[[ THE RECORDS open ]]

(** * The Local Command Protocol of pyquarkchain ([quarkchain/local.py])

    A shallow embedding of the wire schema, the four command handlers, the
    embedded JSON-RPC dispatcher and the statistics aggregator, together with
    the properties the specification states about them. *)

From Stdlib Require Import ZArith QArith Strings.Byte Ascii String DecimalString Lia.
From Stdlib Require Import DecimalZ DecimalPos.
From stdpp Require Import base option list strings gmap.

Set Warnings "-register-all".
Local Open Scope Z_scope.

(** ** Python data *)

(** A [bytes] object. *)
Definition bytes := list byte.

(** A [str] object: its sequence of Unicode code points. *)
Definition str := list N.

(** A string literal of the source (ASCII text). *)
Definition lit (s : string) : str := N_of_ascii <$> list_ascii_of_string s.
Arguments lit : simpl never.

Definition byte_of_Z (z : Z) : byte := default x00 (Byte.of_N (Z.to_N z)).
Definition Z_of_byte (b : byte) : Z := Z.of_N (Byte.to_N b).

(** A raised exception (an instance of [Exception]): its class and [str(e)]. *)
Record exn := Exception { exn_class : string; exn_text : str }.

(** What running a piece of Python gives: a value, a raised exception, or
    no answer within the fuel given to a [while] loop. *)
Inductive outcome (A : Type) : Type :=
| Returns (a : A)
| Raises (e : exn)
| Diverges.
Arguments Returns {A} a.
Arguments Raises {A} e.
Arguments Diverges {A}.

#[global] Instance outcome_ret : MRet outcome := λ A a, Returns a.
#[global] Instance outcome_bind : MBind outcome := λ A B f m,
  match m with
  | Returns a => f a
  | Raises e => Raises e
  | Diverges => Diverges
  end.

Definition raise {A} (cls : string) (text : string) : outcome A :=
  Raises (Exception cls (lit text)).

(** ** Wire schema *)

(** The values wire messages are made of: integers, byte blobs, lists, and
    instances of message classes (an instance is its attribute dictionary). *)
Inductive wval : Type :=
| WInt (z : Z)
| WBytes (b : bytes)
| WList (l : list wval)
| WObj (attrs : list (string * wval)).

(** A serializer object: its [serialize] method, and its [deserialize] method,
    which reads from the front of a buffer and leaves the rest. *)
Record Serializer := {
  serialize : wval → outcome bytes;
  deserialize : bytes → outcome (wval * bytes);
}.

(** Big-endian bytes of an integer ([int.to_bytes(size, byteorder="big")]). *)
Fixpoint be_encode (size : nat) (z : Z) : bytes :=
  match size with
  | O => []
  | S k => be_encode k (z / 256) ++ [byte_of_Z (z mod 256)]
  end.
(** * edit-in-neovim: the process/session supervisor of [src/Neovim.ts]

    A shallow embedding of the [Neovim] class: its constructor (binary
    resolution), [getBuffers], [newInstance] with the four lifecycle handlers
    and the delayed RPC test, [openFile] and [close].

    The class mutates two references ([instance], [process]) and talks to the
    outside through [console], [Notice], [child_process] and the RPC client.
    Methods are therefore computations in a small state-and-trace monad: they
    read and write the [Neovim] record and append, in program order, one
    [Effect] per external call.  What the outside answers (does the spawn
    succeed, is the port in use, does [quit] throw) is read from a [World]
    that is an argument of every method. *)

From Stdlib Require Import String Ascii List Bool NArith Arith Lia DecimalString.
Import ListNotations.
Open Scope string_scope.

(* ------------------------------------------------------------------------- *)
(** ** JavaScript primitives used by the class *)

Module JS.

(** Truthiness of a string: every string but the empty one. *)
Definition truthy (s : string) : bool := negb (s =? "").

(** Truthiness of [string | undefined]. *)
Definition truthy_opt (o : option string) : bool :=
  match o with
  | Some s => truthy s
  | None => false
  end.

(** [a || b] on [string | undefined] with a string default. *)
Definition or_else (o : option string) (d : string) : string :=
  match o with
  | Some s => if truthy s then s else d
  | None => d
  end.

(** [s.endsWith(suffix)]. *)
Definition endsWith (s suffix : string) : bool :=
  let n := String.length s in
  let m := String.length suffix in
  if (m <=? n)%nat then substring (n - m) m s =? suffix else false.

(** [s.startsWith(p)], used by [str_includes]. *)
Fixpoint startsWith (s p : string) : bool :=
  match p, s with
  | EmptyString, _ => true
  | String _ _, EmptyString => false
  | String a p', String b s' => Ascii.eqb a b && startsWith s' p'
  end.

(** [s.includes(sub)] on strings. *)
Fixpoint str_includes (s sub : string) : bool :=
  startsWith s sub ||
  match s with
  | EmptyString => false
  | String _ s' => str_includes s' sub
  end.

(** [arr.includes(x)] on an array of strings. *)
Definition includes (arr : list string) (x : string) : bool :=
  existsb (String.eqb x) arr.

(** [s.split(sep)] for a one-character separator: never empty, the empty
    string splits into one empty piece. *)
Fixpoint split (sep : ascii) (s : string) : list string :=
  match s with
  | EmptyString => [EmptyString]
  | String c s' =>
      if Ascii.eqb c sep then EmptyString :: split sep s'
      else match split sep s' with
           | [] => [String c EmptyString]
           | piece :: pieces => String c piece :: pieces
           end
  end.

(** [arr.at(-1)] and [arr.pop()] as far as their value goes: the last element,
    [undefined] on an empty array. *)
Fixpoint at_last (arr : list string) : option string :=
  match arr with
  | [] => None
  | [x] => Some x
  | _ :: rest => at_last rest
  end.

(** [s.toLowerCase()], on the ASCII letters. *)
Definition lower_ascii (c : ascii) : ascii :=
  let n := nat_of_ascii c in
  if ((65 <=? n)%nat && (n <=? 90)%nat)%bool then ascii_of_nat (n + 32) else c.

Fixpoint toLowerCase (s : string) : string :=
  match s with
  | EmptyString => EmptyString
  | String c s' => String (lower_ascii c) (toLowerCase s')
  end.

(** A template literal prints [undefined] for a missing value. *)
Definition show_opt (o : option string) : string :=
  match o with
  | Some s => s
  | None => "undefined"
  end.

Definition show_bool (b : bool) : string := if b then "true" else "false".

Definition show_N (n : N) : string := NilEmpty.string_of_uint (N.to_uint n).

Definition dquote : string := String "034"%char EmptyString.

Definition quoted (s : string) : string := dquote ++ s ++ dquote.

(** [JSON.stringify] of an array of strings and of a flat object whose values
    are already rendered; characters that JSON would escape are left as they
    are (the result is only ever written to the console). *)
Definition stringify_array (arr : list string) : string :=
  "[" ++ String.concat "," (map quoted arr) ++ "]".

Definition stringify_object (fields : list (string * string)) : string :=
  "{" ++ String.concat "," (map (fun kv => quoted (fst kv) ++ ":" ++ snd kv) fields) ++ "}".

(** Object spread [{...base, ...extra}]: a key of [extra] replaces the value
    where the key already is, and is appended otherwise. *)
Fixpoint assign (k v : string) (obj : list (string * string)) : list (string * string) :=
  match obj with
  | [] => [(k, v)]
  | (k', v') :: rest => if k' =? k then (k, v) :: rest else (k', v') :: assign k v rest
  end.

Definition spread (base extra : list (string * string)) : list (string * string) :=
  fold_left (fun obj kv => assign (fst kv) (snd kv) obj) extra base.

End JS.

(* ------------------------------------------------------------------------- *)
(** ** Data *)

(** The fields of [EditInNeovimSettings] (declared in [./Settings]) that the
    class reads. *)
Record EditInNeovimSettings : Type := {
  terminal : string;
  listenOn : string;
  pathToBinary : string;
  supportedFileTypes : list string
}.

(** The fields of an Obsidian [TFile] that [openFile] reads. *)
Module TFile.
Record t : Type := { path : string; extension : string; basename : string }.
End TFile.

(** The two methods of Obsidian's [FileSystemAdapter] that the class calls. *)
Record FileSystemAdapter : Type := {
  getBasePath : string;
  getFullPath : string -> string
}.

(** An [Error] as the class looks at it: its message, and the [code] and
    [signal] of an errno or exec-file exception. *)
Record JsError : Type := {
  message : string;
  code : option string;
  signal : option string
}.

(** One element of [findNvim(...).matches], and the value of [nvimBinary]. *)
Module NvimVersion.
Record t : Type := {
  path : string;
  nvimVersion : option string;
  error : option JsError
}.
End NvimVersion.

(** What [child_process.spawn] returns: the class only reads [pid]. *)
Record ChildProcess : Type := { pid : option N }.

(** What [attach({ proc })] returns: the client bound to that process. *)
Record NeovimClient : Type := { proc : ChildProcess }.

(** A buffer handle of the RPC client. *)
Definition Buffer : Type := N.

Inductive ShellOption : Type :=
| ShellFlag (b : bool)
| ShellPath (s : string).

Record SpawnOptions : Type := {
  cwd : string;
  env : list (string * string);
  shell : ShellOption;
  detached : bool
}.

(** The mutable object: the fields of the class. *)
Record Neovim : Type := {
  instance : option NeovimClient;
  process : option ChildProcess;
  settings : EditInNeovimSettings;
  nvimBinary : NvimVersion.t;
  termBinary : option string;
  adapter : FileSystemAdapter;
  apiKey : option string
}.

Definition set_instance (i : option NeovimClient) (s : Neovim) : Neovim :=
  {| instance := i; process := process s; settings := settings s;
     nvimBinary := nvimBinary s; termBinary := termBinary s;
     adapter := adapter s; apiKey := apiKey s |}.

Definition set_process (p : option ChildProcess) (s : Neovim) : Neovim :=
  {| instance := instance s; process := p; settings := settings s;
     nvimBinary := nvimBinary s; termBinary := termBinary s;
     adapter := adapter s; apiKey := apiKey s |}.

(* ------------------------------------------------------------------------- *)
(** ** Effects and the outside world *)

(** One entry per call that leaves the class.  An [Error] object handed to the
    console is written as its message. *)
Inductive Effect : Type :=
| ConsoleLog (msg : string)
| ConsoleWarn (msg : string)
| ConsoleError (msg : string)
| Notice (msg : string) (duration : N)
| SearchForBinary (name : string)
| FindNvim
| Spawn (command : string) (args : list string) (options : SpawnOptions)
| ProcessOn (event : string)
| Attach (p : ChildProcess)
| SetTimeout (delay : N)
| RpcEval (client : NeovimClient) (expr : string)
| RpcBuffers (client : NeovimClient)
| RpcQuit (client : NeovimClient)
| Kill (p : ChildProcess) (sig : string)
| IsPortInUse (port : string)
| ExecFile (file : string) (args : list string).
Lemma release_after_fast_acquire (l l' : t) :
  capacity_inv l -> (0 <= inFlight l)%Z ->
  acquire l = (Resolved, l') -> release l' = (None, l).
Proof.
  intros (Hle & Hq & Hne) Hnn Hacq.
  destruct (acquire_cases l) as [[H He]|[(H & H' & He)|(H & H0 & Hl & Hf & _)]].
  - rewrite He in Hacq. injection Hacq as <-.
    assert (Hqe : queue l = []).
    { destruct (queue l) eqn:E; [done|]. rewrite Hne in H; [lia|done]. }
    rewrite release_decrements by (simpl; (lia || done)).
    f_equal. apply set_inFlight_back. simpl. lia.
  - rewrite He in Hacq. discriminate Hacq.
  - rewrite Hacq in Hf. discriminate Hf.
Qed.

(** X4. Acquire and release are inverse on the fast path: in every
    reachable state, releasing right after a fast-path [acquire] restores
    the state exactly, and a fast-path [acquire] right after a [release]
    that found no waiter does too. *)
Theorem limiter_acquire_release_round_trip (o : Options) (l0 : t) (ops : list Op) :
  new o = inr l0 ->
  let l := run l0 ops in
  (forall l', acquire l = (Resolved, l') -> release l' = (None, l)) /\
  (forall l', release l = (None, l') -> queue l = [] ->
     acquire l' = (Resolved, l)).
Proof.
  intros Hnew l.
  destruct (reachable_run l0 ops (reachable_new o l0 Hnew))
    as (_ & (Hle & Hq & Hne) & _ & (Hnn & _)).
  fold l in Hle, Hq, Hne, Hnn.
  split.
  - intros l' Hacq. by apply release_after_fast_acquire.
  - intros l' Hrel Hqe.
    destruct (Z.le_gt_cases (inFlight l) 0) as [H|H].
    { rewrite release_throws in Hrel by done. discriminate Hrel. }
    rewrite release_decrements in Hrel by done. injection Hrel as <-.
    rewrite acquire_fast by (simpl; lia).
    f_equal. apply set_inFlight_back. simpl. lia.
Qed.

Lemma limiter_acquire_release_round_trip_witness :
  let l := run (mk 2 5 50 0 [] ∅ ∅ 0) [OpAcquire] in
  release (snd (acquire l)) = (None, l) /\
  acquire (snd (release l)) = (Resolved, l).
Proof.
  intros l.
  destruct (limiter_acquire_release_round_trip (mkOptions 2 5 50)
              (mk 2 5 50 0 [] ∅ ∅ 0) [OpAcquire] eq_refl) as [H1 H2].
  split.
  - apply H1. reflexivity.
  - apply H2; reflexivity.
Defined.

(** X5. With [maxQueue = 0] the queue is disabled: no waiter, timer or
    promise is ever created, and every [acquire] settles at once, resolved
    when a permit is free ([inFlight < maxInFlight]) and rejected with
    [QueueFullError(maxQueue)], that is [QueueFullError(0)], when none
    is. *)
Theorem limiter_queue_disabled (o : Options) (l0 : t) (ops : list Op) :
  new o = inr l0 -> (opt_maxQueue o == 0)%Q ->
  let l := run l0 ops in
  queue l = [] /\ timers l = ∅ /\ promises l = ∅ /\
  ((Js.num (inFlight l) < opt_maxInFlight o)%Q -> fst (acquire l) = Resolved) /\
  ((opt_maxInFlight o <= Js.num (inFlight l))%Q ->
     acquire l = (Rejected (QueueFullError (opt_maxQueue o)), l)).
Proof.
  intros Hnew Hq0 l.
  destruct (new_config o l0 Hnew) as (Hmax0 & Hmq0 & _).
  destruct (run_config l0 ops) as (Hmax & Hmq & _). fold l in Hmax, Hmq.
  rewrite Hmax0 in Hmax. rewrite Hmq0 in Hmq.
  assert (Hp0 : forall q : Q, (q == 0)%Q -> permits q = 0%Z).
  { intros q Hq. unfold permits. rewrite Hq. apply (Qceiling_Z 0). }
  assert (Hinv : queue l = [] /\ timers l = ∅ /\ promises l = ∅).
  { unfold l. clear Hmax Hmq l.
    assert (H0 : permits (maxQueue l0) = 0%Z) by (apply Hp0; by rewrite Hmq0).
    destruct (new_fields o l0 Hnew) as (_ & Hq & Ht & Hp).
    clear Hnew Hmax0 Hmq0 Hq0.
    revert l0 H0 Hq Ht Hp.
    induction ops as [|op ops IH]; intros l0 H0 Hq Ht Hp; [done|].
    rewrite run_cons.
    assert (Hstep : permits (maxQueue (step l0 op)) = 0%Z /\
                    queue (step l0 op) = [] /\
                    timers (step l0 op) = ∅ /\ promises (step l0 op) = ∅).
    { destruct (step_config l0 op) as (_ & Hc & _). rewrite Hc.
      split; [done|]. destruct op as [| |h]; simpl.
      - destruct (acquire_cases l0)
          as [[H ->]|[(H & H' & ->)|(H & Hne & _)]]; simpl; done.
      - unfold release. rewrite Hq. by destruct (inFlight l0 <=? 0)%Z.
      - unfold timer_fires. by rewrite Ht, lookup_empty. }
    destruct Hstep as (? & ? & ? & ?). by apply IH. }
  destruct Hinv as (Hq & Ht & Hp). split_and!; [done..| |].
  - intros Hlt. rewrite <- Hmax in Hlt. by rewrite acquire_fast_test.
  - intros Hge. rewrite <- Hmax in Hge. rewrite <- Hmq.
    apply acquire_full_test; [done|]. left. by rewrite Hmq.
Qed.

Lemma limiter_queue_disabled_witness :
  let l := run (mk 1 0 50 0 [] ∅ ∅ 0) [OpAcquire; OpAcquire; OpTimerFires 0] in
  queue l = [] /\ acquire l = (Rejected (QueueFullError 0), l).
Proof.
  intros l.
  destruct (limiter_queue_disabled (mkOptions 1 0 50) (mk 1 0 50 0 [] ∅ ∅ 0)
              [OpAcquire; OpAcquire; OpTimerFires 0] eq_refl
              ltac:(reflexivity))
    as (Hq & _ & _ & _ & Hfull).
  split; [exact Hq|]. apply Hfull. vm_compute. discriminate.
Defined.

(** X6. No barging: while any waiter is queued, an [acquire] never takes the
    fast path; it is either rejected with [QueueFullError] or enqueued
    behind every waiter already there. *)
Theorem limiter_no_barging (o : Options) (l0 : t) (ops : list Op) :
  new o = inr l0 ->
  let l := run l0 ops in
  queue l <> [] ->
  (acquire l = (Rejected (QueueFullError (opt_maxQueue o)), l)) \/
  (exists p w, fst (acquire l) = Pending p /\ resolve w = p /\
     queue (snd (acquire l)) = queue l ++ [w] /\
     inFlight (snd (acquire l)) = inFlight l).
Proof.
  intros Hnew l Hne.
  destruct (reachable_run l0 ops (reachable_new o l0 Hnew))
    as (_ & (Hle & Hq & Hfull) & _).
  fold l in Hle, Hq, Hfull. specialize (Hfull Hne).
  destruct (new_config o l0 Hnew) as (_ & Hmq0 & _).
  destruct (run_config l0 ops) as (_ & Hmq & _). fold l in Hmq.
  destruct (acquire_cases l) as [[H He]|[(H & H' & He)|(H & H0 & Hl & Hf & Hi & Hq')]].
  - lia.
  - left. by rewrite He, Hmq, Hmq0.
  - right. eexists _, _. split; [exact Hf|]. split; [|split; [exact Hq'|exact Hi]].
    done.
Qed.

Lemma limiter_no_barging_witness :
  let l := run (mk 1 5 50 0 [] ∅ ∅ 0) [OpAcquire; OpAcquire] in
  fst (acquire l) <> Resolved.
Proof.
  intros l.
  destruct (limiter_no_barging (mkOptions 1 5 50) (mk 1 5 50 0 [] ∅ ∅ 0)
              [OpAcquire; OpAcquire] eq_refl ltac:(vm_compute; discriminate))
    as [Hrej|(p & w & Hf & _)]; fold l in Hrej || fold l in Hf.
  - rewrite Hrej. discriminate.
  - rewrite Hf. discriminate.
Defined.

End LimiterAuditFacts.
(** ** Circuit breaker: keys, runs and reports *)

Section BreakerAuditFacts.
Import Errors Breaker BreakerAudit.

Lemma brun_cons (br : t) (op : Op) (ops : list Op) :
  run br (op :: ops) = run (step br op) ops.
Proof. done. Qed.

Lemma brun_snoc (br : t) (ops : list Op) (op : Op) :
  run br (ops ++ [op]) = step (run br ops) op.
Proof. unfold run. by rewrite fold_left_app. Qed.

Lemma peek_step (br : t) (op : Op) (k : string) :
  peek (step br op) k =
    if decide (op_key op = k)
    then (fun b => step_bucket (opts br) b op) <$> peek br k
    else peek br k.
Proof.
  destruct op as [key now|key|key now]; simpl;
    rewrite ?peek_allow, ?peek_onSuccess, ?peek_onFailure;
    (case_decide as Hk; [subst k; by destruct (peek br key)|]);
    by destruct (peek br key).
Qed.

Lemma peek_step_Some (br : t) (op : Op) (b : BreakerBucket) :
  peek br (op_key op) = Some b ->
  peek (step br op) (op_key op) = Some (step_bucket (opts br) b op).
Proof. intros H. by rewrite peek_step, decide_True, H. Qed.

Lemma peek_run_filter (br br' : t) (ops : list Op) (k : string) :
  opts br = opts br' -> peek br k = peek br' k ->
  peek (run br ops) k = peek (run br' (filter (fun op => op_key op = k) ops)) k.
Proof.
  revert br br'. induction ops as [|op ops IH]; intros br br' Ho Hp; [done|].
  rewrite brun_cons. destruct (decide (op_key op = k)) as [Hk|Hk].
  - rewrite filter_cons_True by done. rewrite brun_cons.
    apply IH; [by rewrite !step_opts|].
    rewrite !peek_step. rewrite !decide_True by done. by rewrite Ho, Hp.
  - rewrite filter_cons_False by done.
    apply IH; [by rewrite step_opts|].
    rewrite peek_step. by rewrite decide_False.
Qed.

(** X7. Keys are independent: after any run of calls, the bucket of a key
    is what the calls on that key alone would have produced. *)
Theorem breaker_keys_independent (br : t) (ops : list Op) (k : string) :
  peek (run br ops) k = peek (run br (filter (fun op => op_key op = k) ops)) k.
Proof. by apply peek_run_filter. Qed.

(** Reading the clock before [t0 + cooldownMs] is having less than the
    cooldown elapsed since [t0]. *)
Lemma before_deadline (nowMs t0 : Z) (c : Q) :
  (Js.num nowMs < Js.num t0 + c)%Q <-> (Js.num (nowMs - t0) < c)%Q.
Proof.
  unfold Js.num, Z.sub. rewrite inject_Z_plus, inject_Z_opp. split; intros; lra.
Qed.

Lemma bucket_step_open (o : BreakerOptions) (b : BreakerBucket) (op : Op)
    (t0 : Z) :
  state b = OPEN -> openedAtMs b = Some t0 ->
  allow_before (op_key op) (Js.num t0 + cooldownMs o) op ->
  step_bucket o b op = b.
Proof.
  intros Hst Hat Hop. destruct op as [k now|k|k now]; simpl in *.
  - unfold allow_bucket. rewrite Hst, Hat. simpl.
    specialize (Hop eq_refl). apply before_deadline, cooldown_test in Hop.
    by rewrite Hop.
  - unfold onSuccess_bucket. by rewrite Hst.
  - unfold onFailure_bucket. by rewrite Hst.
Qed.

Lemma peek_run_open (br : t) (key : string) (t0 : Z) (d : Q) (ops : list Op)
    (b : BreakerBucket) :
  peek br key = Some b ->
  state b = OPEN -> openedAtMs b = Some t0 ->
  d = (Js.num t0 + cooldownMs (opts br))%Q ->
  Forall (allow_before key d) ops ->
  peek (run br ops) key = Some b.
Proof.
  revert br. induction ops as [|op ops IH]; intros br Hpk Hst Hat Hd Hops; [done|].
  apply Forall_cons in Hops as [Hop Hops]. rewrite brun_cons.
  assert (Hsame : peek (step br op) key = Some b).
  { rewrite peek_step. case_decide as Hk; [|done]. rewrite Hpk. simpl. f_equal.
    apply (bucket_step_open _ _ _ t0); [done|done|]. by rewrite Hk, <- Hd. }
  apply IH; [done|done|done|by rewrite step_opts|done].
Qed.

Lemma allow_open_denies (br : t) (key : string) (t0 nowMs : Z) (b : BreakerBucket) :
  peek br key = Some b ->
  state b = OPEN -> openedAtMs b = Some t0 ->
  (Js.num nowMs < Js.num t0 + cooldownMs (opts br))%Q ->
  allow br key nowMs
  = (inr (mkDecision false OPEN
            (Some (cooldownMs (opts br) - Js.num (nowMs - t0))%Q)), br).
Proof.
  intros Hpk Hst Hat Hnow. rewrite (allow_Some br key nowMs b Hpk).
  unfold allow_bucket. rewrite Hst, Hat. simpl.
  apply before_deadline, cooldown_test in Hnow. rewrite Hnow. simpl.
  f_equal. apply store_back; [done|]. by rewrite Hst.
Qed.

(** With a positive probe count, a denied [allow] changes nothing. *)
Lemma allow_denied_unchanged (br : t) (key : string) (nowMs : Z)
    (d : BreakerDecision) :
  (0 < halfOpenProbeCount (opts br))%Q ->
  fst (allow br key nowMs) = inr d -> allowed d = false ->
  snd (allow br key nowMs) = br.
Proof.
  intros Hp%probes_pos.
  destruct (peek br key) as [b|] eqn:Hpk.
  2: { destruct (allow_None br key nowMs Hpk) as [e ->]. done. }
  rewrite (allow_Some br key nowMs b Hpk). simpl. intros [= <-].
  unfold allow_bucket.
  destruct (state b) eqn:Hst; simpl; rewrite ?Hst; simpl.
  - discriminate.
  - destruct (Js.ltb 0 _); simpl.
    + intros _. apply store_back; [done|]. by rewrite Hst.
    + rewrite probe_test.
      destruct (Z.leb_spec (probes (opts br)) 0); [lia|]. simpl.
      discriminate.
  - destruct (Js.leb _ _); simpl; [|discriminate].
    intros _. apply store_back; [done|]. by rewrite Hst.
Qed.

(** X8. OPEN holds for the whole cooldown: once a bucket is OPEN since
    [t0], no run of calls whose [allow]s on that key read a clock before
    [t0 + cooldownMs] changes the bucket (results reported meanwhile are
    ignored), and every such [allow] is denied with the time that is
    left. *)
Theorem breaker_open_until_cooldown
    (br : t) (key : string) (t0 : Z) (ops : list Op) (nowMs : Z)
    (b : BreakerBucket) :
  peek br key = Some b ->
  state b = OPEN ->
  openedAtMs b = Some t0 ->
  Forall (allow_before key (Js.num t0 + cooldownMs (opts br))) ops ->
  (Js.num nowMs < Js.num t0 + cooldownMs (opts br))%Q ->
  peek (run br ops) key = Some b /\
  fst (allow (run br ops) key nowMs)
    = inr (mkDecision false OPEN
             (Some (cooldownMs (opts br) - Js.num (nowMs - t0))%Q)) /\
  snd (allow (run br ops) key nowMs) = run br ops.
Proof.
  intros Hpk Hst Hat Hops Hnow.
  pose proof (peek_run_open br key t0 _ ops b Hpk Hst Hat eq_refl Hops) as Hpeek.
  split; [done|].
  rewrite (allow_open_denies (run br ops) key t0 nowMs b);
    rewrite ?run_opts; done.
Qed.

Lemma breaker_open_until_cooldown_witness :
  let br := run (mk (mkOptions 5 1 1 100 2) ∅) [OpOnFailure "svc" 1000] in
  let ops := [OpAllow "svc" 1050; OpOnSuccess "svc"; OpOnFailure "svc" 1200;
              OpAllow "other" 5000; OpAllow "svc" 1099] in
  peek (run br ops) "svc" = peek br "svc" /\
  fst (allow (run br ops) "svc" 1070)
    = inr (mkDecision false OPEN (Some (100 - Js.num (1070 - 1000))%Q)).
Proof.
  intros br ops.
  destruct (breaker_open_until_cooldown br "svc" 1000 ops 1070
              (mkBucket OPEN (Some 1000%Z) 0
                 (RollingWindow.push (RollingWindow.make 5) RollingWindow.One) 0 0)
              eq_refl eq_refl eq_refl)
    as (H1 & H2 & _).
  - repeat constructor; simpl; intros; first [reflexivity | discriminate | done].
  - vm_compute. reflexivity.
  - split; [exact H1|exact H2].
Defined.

[[ THE RECORDS closed ]]

# REQUIRED ACTION
Look through the entries above and find each line where the word "when" occurs; copy those lines.

# OUTPUT OF THE EXERCISE
    when a permit is free ([inFlight < maxInFlight]) and rejected with
    [QueueFullError(maxQueue)], that is [QueueFullError(0)], when none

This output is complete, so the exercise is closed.